The real problem is that so many people just refuse to use secure (long and random) passwords. And that’s a problem, but it is THEIR problem, not mine, and I will not be punished for their stupidity or laziness. My passwords are very long, very random, and contain letters, numbers and symbols. I do not need some half-baked scheme pushed by large companies that all have interests in selling mobile phones and/or the software that runs on them.
I would say it’s fine as long as it’s entirely optional (because I will always opt out) but I have lived long enough to see too many formerly “optional” things become mandatory once enough suckers become comfortable with them. If they say that this scheme will always be totally optional, I will flat out call them liars. They certainly hope it becomes mandatory because one way or another, it’s more money in their pockets.
Cool, they are going to force me to have a smartphone, why?. I despise these kind of practices when they are mandatory. They should make them OPTIONAL, because I don’t want to have smartphones anymore, just a regular phone to send/receive calls and sms.
Shame on you companies!
It’s really bizarre. I don’t see the point when windows 11 requires a TPM (which can store the relevant keys in a place where almost no one, including you, can mess with them), the keys are really stored on corporate servers anyway and it’s not like a PC can’t download them. Using that, or just a PIV smartcard (like a YubiKey), would be simpler, and likely much more secure.

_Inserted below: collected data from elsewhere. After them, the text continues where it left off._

(* ===== verification/Main.v ===== *)
(** The two programs: [cmd/http-api/main.go] and [cmd/admin/main.go], with
    [database.Connect] and [store.NewRedisStore].  A program is a computation
    that ends in its exit status; what it prints or logs is left out.  The
    connections, the listener and the signals are calls to the outside. *)

From S2P Require Import Prelude.
From S2P Require Import Bytes.
From S2P Require Import Platform.
From S2P Require Import Database.
From S2P Require Import Integrity.
From S2P Require Import World.
From S2P Require Import RedisStore.
From S2P Require Import Session.
From S2P Require Import Users.
From S2P Require Import Totp.
From S2P Require Import Sso.
From S2P Require Import Orgs.
From S2P Require Import Filepath.
From S2P Require Import Disk.
From S2P Require Import Repos.
From S2P Require Import Http.
From S2P Require Import HttpAuth.
From S2P Require Import HttpForge.
From S2P Require Import HttpGit.
From S2P Require Import Mux.
From S2P Require Import RateLimit.
From S2P Require Import Config.
From S2P Require Import Seed.
From S2P Require Import Preserves.
From S2P Require Import Server.

(** [pgxpool.New], [pool.Ping] and [pool.Close]; [redis.NewClient],
    [client.Ping] and [client.Close]. *)
Class Connections (S : Type) := {
  pgxpool_New : string → M S unit;
  pgxpool_Ping : M S unit;
  pgxpool_Close : S → S;
  redis_NewClient : string → string → Z → S → S;
  redis_Ping : M S unit;
  redis_Close : M S unit;
}.

(** [http.Server] in its goroutine: the start of [ListenAndServe]; what comes
    first, the end of it or a signal; [Shutdown] with its deadline; and the end
    of [ListenAndServe] once more. *)
Class Listener (S : Type) := {
  go_ListenAndServe : string → Http.Handler S → S → S;
  first_event : M S (option error + unit);
  http_Shutdown : Z → M S unit;
  ListenAndServe_end : M S (option error);
}.

Definition http_ErrServerClosed : error := errors_New "net/http" "http: Server closed".

Module main.
Import http mux gitroutes.

(** A call that cannot fail. *)
Definition quietly {S} (f : S → S) : M S unit := λ s, (Ok tt, f s).

(** ** internal/database/database.go, internal/store/redis.go *)

Section connections.
Context {S : Type} `{Connections S}.

Definition Connect (cfg : database.Config) : M S unit :=
  mwrap "database connect: " (pgxpool_New (database.DSN cfg));;
  r ← attempt pgxpool_Ping;
  match r with
  | Err err => quietly pgxpool_Close;; fail (fmt_Errorf_w "database ping: " err EmptyString)
  | Ok _ => mret tt
  end.

Definition NewRedisStore (cfg : RedisConfig) : M S unit :=
  quietly (redis_NewClient (Addr cfg) (redis_Password cfg) (redis_DB cfg));;
  mwrap "redis ping: " redis_Ping.

Definition Close : M S unit := redis_Close.
End connections.

(** ** cmd/admin/main.go *)

Section admin.
Context {S : Type} `{Connections S} `{Environment} `{NetTime} `{user.Repository S}
  `{organization.Repository S} `{git.Repository S} `{Entropy S} `{Hasher S}.

Definition seed_input (cfg : config.Config) : seed.Input := {|
  seed.AdminName := config.SeedAdminName cfg; seed.AdminUsername := config.SeedAdminUsername cfg;
  seed.AdminEmail := config.SeedAdminEmail cfg; seed.AdminPassword := config.SeedAdminPassword cfg |}.

(** [os.Exit] does not run the deferred [db.Close()]. *)
Definition admin_main (Args : list string) : M S Z :=
  match Args with
  | [] | [_] => mret 2
  | _ :: command :: _ =>
      let cfg := config.Load in
      if config.Validate cfg is Some _ then mret 1
      else
        r ← attempt (Connect (config.Database cfg));
        match r with
        | Err _ => mret 1
        | Ok _ =>
            if bool_decide (command = "seed"%string) then
              if config.ValidateSeed cfg is Some _ then mret 1
              else
                r ← attempt (seed.Run (seed_input cfg));
                match r with
                | Err _ => mret 1
                | Ok _ => quietly pgxpool_Close;; mret 0
                end
            else mret 2
        end
  end.
End admin.

(** ** cmd/http-api/main.go *)

Section http_api.
Context {S : Type} `{Connections S} `{Listener S} `{Environment} `{NetTime}.
Context `{user.Repository S} `{session.Repository S} `{session.TokenStore S}
  `{totp.TOTPStore S} `{totp.TotpLib S} `{sso.Repository S} `{sso.StateStore S} `{sso.OAuth}
  `{sso.OAuthClient S} `{organization.Repository S} `{git.Repository S} `{Filesystem S} `{OsErrors}
  `{GitBackend S} `{Entropy S} `{Hasher S} `{Bcrypt} `{Uuid} `{Quoting} `{RedirectURL}.
Context `{JsonDecode accounts.registerRequest} `{JsonDecode accounts.loginRequest}
  `{JsonDecode accounts.totpVerifyRequest} `{JsonDecode forge.createOrganizationRequest}
  `{JsonDecode forge.addOrganizationUserRequest} `{JsonDecode forge.createRepositoryRequest}.
Context `{ratelimit.FloatTime} `{Clock S} `{ratelimit.ScriptRunner S} `{ratelimit.NetText}.

(** [err != nil && !errors.Is(err, http.ErrServerClosed)] *)
Definition server_failed (err : option error) : bool :=
  match err with Some e => negb (errors_Is e http_ErrServerClosed) | None => false end.

(** The health checks ping with the deadline of the request. *)
Definition http_main (db_Ping redis_Ping : Z → M S unit) : M S Z :=
  let cfg := config.Load in
  if config.Validate cfg is Some _ then mret 1
  else
    r ← attempt (Connect (config.Database cfg));
    match r with
    | Err _ => mret 1
    | Ok _ =>
        r ← attempt (NewRedisStore (config.Redis cfg));
        match r with
        | Err _ => mret 1
        | Ok _ =>
            let srv := server.NewServer (server.main_Config db_Ping redis_Ping cfg) in
            quietly (go_ListenAndServe (config.HTTPAddr cfg) srv);;
            event ← first_event;
            match event with
            | inl err => if server_failed err then mret 1 else mret 0
            | inr _ =>
                attempt (http_Shutdown (config.ShutdownTimeout cfg));;
                attempt Close;;
                quietly pgxpool_Close;;
                attempt ListenAndServe_end;;
                mret 0
            end
        end
    end.
End http_api.

(** ** What the admin program does to the database *)

#[export] Existing Instances user.Store_Repository organization.Store_Repository git.Store_Repository.

(** Opening and closing connections leaves the tables alone. *)
Class Bystander {R D} (conn : Connections (World R D)) : Prop := {
  New_db dsn : db_free (pgxpool_New dsn);
  Ping_db : db_free pgxpool_Ping;
  Close_db w : db (pgxpool_Close w) = db w;
}.

Section admin_theorems.
Context {R D : Type} `{PostgresLaws} `{OracleLaws} `{BcryptLaws} `{Environment} `{NetTime}.
Context `{!Connections (World R D)} `{!Bystander _}.
Implicit Types (w : World R D).

Lemma Connect_db cfg : db_free (Connect (S := World R D) cfg).
Proof.
  intros w. destruct (Connect cfg w) as [r w'] eqn:Hr. unfold Connect in Hr. cbn [snd].
  pose proof (New_db (database.DSN cfg) w) as Hnew. unfold mbind at 1, M_bind at 1, mwrap in Hr.
  destruct (pgxpool_New (database.DSN cfg) w) as [[[]|e] w1]; cbn in Hr, Hnew; [|congruence].
  apply M_bind_attempt_inv in Hr as (r2 & w2 & Hping & Hr).
  pose proof (Ping_db w1) as Hp. rewrite Hping in Hp. cbn in Hp.
  destruct r2; m_inv Hr; [congruence|].
  unfold quietly in *. simplify_eq. rewrite Close_db. congruence.
Qed.

Definition seeded d (i : seed.Input) : Prop :=
  ∃ u, seed.is_admin d i u ∧ seed.has_team d u ∧ seed.has_repo d u.

(** A run seeds, or else it leaves the tables alone and fails. *)
Lemma admin_main_inv Args w r w' :
  admin_main Args w = (r, w') →
  (db w' = db w ∧ (r = Ok 1 ∨ r = Ok 2)) ∨
  (Args !! 1%nat = Some "seed"%string ∧ config.Validate config.Load = None ∧
   config.ValidateSeed config.Load = None ∧
   ∃ w1 w2 r0, db w1 = db w ∧ seed.Run (seed_input config.Load) w1 = (r0, w2) ∧ db w' = db w2 ∧
     r = Ok (if is_Ok r0 then 0 else 1)).
Proof.
  intros Hr. unfold admin_main in Hr. destruct Args as [|prog [|command rest]]; [m_inv Hr; auto..|].
  cbv zeta in Hr. destruct (config.Validate config.Load) eqn:Hvalid; [m_inv Hr; auto|].
  apply M_bind_attempt_inv in Hr as (rc & w1 & Hconn & Hr).
  pose proof (Connect_db (config.Database config.Load) w) as Hdb. rewrite Hconn in Hdb. cbn in Hdb.
  destruct rc as [[]|e]; [|m_inv Hr; auto].
  case_bool_decide as Hcmd; [subst command|m_inv Hr; auto].
  destruct (config.ValidateSeed config.Load) eqn:Hseed; [m_inv Hr; auto|].
  apply M_bind_attempt_inv in Hr as (r0 & w2 & Hrun & Hr). right. do 3 (split; [done|]).
  exists w1, w2, r0. split; [done|]. split; [done|].
  destruct r0; [|by m_inv Hr]. unfold quietly, mbind, M_bind, mret, M_ret in Hr.
  injection Hr as <- <-. by rewrite Close_db.
Qed.

Lemma admin_main_seeds Args w :
  config.Validate config.Load = None → config.ValidateSeed config.Load = None →
  Args !! 1%nat = Some "seed"%string → is_Ok (Connect (config.Database config.Load) w).1 = true →
  (∀ w1, db w1 = db w → is_Ok (seed.Run (seed_input config.Load) w1).1 = true) →
  (admin_main Args w).1 = Ok 0.
Proof.
  intros Hvalid Hseed Hcmd Hconn Hrun. destruct Args as [|prog [|command rest]]; [done..|].
  injection Hcmd as ->. unfold admin_main. cbv zeta. rewrite Hvalid, Hseed, bool_decide_true by done.
  pose proof (Connect_db (config.Database config.Load) w) as Hdb.
  destruct (Connect (config.Database config.Load) w) as [[[]|e] w1] eqn:Hc; [|done].
  rewrite (M_bind_attempt_run _ _ _ _ _ Hc). specialize (Hrun w1 Hdb).
  destruct (seed.Run (seed_input config.Load) w1) as [[[]|e] w2] eqn:Hr; [|done].
  by rewrite (M_bind_attempt_run _ _ _ _ _ Hr).
Qed.

(** C32: For an admin username that its column stores unchanged, cmd/admin ends with
    status 0, 1 or 2; with 0 only as admin seed with a valid configuration and all seed
    variables, after which the database is seeded, and with connections up running it
    again gives 0 and changes nothing. With another command or an invalid configuration
    it leaves the database alone. *)
Theorem admin_exit_status Args w :
  Integrity (db w) →
  let cfg := config.Load in
  let i := seed_input cfg in
  pg_varchar 255 (seed.AdminUsername i) = Some (seed.AdminUsername i) →
  ∃ status, (admin_main Args w).1 = Ok status ∧
  (status = 0 ∨ status = 1 ∨ status = 2) ∧
  let w' := (admin_main Args w).2 in
  (status = 0 → Args !! 1%nat = Some "seed"%string ∧ config.Validate cfg = None ∧
     config.ValidateSeed cfg = None ∧ seeded (db w') i ∧
     (FaultFree → (∀ w1, is_Ok (Connect (config.Database cfg) w1).1 = true) →
        (admin_main Args w').1 = Ok 0 ∧ db (admin_main Args w').2 = db w')) ∧
  (Args !! 1%nat ≠ Some "seed"%string ∨ config.Validate cfg ≠ None ∨ config.ValidateSeed cfg ≠ None →
     db w' = db w).
Proof.
  intros Hi cfg i Hname. destruct (admin_main Args w) as [r w'] eqn:Hr. cbn [fst snd].
  apply admin_main_inv in Hr as [[Hdb Hst]|(Hcmd & Hvalid & Hseed & w1 & w2 & r0 & Hdb1 & Hrun & Hdb & ->)].
  { destruct Hst as [-> | ->]; eexists; (split; [done|]); (split; [auto|]); by split. }
  eexists. split; [done|]. split; [destruct r0; auto|]. split; [|naive_solver].
  destruct r0 as [[]|e]; [intros _|done].
  pose proof (seed.Run_Ok_fields _ _ _ Hrun) as Hfields.
  apply seed.Run_seeds_once in Hrun as (Hi2 & (u & Hu & Ht & Hg) & _); [|by rewrite Hdb1|done].
  do 3 (split; [done|]). rewrite Hdb. split; [by exists u|]. intros Hup Hconn.
  assert (Hagain : ∀ w3, db w3 = db w2 → ∃ w4, seed.Run i w3 = (Ok tt, w4) ∧ db w4 = db w2).
  { intros w3 Hd3. rewrite <- Hd3. apply (seed.Run_again i u); [done|by rewrite Hd3|done|by rewrite Hd3..]. }
  split.
  - apply admin_main_seeds; [done..|]. intros w3 Hd3. rewrite Hdb in Hd3.
    destruct (Hagain w3 Hd3) as (w4 & Hrun4 & _). unfold i, cfg in Hrun4. by rewrite Hrun4.
  - destruct (admin_main Args w') as [r w''] eqn:Hr. cbn [snd].
    apply admin_main_inv in Hr as [[-> _]|(_ & _ & _ & w3 & w4 & r0 & Hd3 & Hrun & -> & _)]; [done|].
    rewrite Hdb in Hd3. destruct (Hagain w3 Hd3) as (w5 & Hrun5 & Hd5).
    unfold i, cfg in Hrun5. rewrite Hrun in Hrun5. by injection Hrun5 as _ ->.
Qed.
End admin_theorems.

(** ** [admin seed] on an empty database *)

Module Demo.
Import Sim.
#[export] Existing Instances user.Demo.demo_bcrypt user.Demo.demo_bcrypt_laws.

Abbreviation W := (World (gmap string (string * Z)) unit).

Definition environ : list (string * string) := [
  ("REPOS_DIR", "/srv/repos"); ("SEED_ADMIN_NAME", "Ada"); ("SEED_ADMIN_USERNAME", "ada");
  ("SEED_ADMIN_EMAIL", "ada@example.org"); ("SEED_ADMIN_PASSWORD", "correct horse")]%string.

#[export] Instance demo_environment : Environment := λ key,
  match find (λ p, bool_decide (p.1 = key)) environ with Some p => p.2 | None => EmptyString end.

#[export] Instance demo_net_time : NetTime := {|
  time_ParseDuration _ := None; net_ResolveTCPAddr _ := None |}.

(** A database that accepts every connection. *)
#[export] Instance demo_connections : Connections W := {|
  pgxpool_New _ := mret tt; pgxpool_Ping := mret tt; pgxpool_Close w := w;
  redis_NewClient _ _ _ w := w; redis_Ping := mret tt; redis_Close := mret tt |}.

#[export] Instance demo_bystander : Bystander demo_connections.
Proof. by split. Qed.

Definition w0 : W := mkWorld empty_Database ∅ tt 0 0.
Definition args : list string := ["admin"; "seed"]%string.

Lemma demo_status : (admin_main args w0).1 = Ok 0.
Proof. vm_compute. reflexivity. Qed.

Lemma admin_exit_status_witness :
  seeded (db (admin_main args w0).2) (seed_input config.Load) ∧
  (admin_main args (admin_main args w0).2).1 = Ok 0.
Proof.
  destruct (admin_exit_status args w0 Integrity_empty) as (status & Hst & _ & Hseed & _).
  - vm_compute. reflexivity.
  - rewrite demo_status in Hst. injection Hst as <-.
    destruct (Hseed eq_refl) as (_ & _ & _ & Hs & Hagain). split; [exact Hs|].
    destruct (Hagain sim_fault_free) as [Ha _]; [reflexivity|exact Ha].
Defined.
End Demo.
End main.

Do they think it’s not “secure” enough if even one of the user’s devices has an unlocked bootloader, like you can’t be trusted if you think you might at some point not want to be known by an unending record of your past mistakes?
I don’t like the idea of being tied to Google services just to log into third party sites and apps.

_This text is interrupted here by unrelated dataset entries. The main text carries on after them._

(** * The Halide runtime thread pool (src/runtime/thread_pool_common.h)

    A shallow embedding of the cooperative work-stealing pool: the counting
    semaphores, the [work] record (a Job), the global [work_queue], the
    enqueue protocol, the dispatch loop shared by workers and owners, and the
    public entry points [halide_default_do_par_for],
    [halide_default_do_parallel_tasks] and [halide_set_num_threads].

    Conventions of the embedding.
    - A C [int] is a [Z]. Arithmetic on the values that come from the
      callers (the [min], [extent] and [min_threads] of a task, and the sums
      the enqueue protocol makes of them) is written with its wrap-around
      ([wrap], two's complement, as the machine computes it), and so are the
      [__sync] builtins used by the semaphores. The counters of the queue
      and of a Job, which count threads and activations, are written
      exactly.
    - A pointer to a Job is an index into [memory], the Jobs that live in the
      frames of the submitting calls; the singly linked job stack (the
      [next_job] links starting at [work_queue.jobs]) is the list of those
      pointers, top first.
    - The queue mutex makes each stretch of code between acquiring and giving
      up the mutex one atomic step of the thread that runs it. *)

From Stdlib Require Import ZArith List Bool Lia String.
From stdpp Require Import base tactics option list list_numbers functions.

Local Open Scope Z_scope.

(** ** Machine integers *)

Definition INT_MIN : Z := - 2 ^ 31.
Definition INT_MAX : Z := 2 ^ 31 - 1.

Definition is_int (x : Z) : Prop := INT_MIN <= x <= INT_MAX.

(** Two's-complement reduction of a mathematical integer to a 32-bit
    signed one. *)
Definition wrap (x : Z) : Z := (x + 2 ^ 31) mod 2 ^ 32 - 2 ^ 31.

(** ** Data model *)

(** Addresses. A Job pointer indexes [memory]; a semaphore pointer names a
    cell of [semaphore_values]; a group token is the address of the local
    [parent_id] of one call of the enqueue protocol. *)
Abbreviation ptr := nat (only parsing).

(** Modelled from the spec: [halide_semaphore_acquire_t] of HalideRuntime.h,
    one (semaphore, count) precondition of a task. *)
Record halide_semaphore_acquire_t := {
  semaphore : ptr;
  count : Z
}.

(** Modelled from the spec: [halide_parallel_task_t] of HalideRuntime.h, the
    task descriptor of section 3. The array [semaphores] and its length
    [num_semaphores] are one list; function and closure pointers are opaque
    addresses, [None] being NULL. *)
Record halide_parallel_task_t := {
  fn : option nat;
  closure : nat;
  name : option string;
  semaphores : list halide_semaphore_acquire_t;
  min : Z;
  extent : Z;
  min_threads : Z;
  serial : bool;
  may_block : bool
}.

Definition num_semaphores (t : halide_parallel_task_t) : Z :=
  Z.of_nat (length (semaphores t)).

(** [struct work]. The link [next_job] is the tail of the job stack. The
    field [parent] is written by the enqueue protocol before anything reads
    it; [None] is the indeterminate value it has until then. *)
Record work := {
  task : halide_parallel_task_t;
  task_fn : option nat;
  parent : option ptr;
  user_context : nat;
  active_workers : Z;
  exit_status : Z;
  next_semaphore : Z;
  owner_is_sleeping : bool
}.

Definition set_min_extent (m e : Z) (t : halide_parallel_task_t) :=
  {| fn := fn t; closure := closure t; name := name t;
     semaphores := semaphores t; min := m; extent := e;
     min_threads := min_threads t; serial := serial t;
     may_block := may_block t |}.

Definition set_task (t : halide_parallel_task_t) (w : work) :=
  {| task := t; task_fn := task_fn w; parent := parent w;
     user_context := user_context w; active_workers := active_workers w;
     exit_status := exit_status w; next_semaphore := next_semaphore w;
     owner_is_sleeping := owner_is_sleeping w |}.

Definition set_parent (p : option ptr) (w : work) :=
  {| task := task w; task_fn := task_fn w; parent := p;
     user_context := user_context w; active_workers := active_workers w;
     exit_status := exit_status w; next_semaphore := next_semaphore w;
     owner_is_sleeping := owner_is_sleeping w |}.

Definition set_active_workers (a : Z) (w : work) :=
  {| task := task w; task_fn := task_fn w; parent := parent w;
     user_context := user_context w; active_workers := a;
     exit_status := exit_status w; next_semaphore := next_semaphore w;
     owner_is_sleeping := owner_is_sleeping w |}.

Definition set_exit_status (e : Z) (w : work) :=
  {| task := task w; task_fn := task_fn w; parent := parent w;
     user_context := user_context w; active_workers := active_workers w;
     exit_status := e; next_semaphore := next_semaphore w;
     owner_is_sleeping := owner_is_sleeping w |}.

Definition set_next_semaphore (n : Z) (w : work) :=
  {| task := task w; task_fn := task_fn w; parent := parent w;
     user_context := user_context w; active_workers := active_workers w;
     exit_status := exit_status w; next_semaphore := n;
     owner_is_sleeping := owner_is_sleeping w |}.

Definition set_owner_is_sleeping (b : bool) (w : work) :=
  {| task := task w; task_fn := task_fn w; parent := parent w;
     user_context := user_context w; active_workers := active_workers w;
     exit_status := exit_status w; next_semaphore := next_semaphore w;
     owner_is_sleeping := b |}.

(** [work::running]. *)
Definition running (w : work) : bool :=
  negb (extent (task w) =? 0) || negb (active_workers w =? 0).

Definition MAX_THREADS : Z := 256.

(** ** Semaphores *)

(** [__sync_add_and_fetch] on an [int] cell holding [v]: the new value, which
    is both stored and returned. *)
Definition sync_add_and_fetch (v n : Z) : Z := wrap (v + n).

(** [halide_default_semaphore_init]: the value stored (and returned). *)
Definition halide_default_semaphore_init (n : Z) : Z := n.

(** [halide_default_semaphore_try_acquire] on a cell holding [v]: the value
    left in the cell and the result. *)
Definition halide_default_semaphore_try_acquire (v n : Z) : Z * bool :=
  let new_val := sync_add_and_fetch v (wrap (- n)) in
  if new_val <? 0
  then (sync_add_and_fetch new_val n, false)
  else (new_val, true).

(** [halide_default_semaphore_release] on a cell holding [v]: the value left
    in the cell (also the result) and whether the A team and the owners are
    woken. *)
Definition halide_default_semaphore_release (v n : Z) : Z * bool :=
  let new_val := sync_add_and_fetch v n in
  (new_val, new_val =? n).

(** The semaphores of the program: the value at each address. *)
Abbreviation semaphore_store := (nat -> Z) (only parsing).

Definition try_acquire_at (σ : semaphore_store) (a : halide_semaphore_acquire_t)
  : semaphore_store * bool :=
  let r := halide_default_semaphore_try_acquire (σ (semaphore a)) (count a) in
  (<[semaphore a := fst r]> σ, snd r).

(** The loop of [work::make_runnable] over the preconditions that are still
    to be acquired, [next] being the index of the first of them. *)
Fixpoint make_runnable_from (todo : list halide_semaphore_acquire_t)
    (next : Z) (σ : semaphore_store) : semaphore_store * Z * bool :=
  match todo with
  | [] => (σ, 0, true)
  | a :: todo' =>
      let r := try_acquire_at σ a in
      if snd r
      then make_runnable_from todo' (next + 1) (fst r)
      else (fst r, next, false)
  end.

I’m sure Google loves the idea though.
As convenient as using a yubikey or this other stuff that I don’t trust to sign in can be, I worry that they ultimately intend to kill off the use of passwords entirely.

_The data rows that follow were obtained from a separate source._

(** * A shallow embedding of the search server of [search_server3.cpp]

    The file follows the C++ source top-down: the tokenizer, the
    [SearchServer] class with its private helpers, and then the properties
    of ingestion, query parsing, ranking and matching. *)

From Stdlib Require Import Reals Lra Ascii.
From stdpp Require Import gmap strings list.
From Stdlib Require Import Permutation Sorting.Sorted.
From Stdlib Require OrderedTypeEx.

Local Open Scope string_scope.
Local Open Scope list_scope.
Local Open Scope Z_scope.

(** ** Exceptions

    The code throws [std::invalid_argument] and [std::out_of_range], each
    with a message.  A call either returns a value or throws. *)

Inductive exception :=
  | invalid_argument (what : string)
  | out_of_range (what : string).

Inductive result (A : Type) :=
  | Ok (a : A)
  | Throw (e : exception).
Arguments Ok {A} a.
Arguments Throw {A} e.

#[global] Instance result_ret : MRet result := @Ok.
#[global] Instance result_bind : MBind result := fun A B f r =>
  match r with
  | Ok a => f a
  | Throw e => Throw e
  end.

Definition is_Ok {A} (r : result A) : Prop := exists a, r = Ok a.
Definition is_Throw {A} (r : result A) : Prop := exists e, r = Throw e.

(** ** Tokenizer *)

Definition is_space (c : ascii) : bool := bool_decide (c = " "%char).

(** The loop of [SplitIntoWords]: [words] and [word] are the two local
    variables, [text] is what is left to read. *)
Fixpoint SplitIntoWords_loop (text : string) (words : list string) (word : string)
  : list string :=
  match text with
  | EmptyString =>
      if bool_decide (word = "") then words else words ++ [word]
  | String c rest =>
      if is_space c then
        if bool_decide (word = "") then SplitIntoWords_loop rest words word
        else SplitIntoWords_loop rest (words ++ [word]) ""
      else SplitIntoWords_loop rest words (word +:+ String c "")
  end.

Definition SplitIntoWords (text : string) : list string :=
  SplitIntoWords_loop text [] "".

(** [IsValidWord]: no character [c] with ['\0' <= c && c < ' '].  Whether
    [char] is signed or not, the bytes that satisfy the test are 0..31. *)
Definition is_special (c : ascii) : bool := (N_of_ascii c <? 32)%N.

Social engineering corporations HATE the idea that someone could escape punishment. “Forgiveness” is not in their vocabulary. They would just love it if political dissidents only had one chance to not step out of line.
And quite frankly, I think anything to do with biometrics is absurdly complicated compared to a yubikey. Honestly the only reason more people aren’t using them or other hardware tokens or smart cards is because they just can’t advertise as much as these corporations that can reap gigantic profits trying to obtain the face of every single user of one of their services.
how to restore passkeys from the cloud to new device because you have lost the old device, if you need that lost device with passkeys to connect to the cloud in order to restore passkeys to new device because you have lost old device?
secret question that is easily hacked? or how about installing an armored door one a wall than can easily be broken just near the door…
all these phone based first/second factor authentication schemes need to stop… use a damn hardware token, or stop.
alvays I talk. cell phone IS NOT ! a safe computer!
For me I feel passwords work just fine and I’m not interested in being without them. Just having two devices around all the time sounds like a hassle. But I can see it being good for some people, especially those who have trouble remembering due to physical disorders and such. The big question though, is this open enough to work on my Linux phone? Or is it just another app/thing that will perpetuate the current smartphone OS duopoly?
Mainstream idiots are driving smart people to their side. Sadly, it’s a matter of quantity not quality.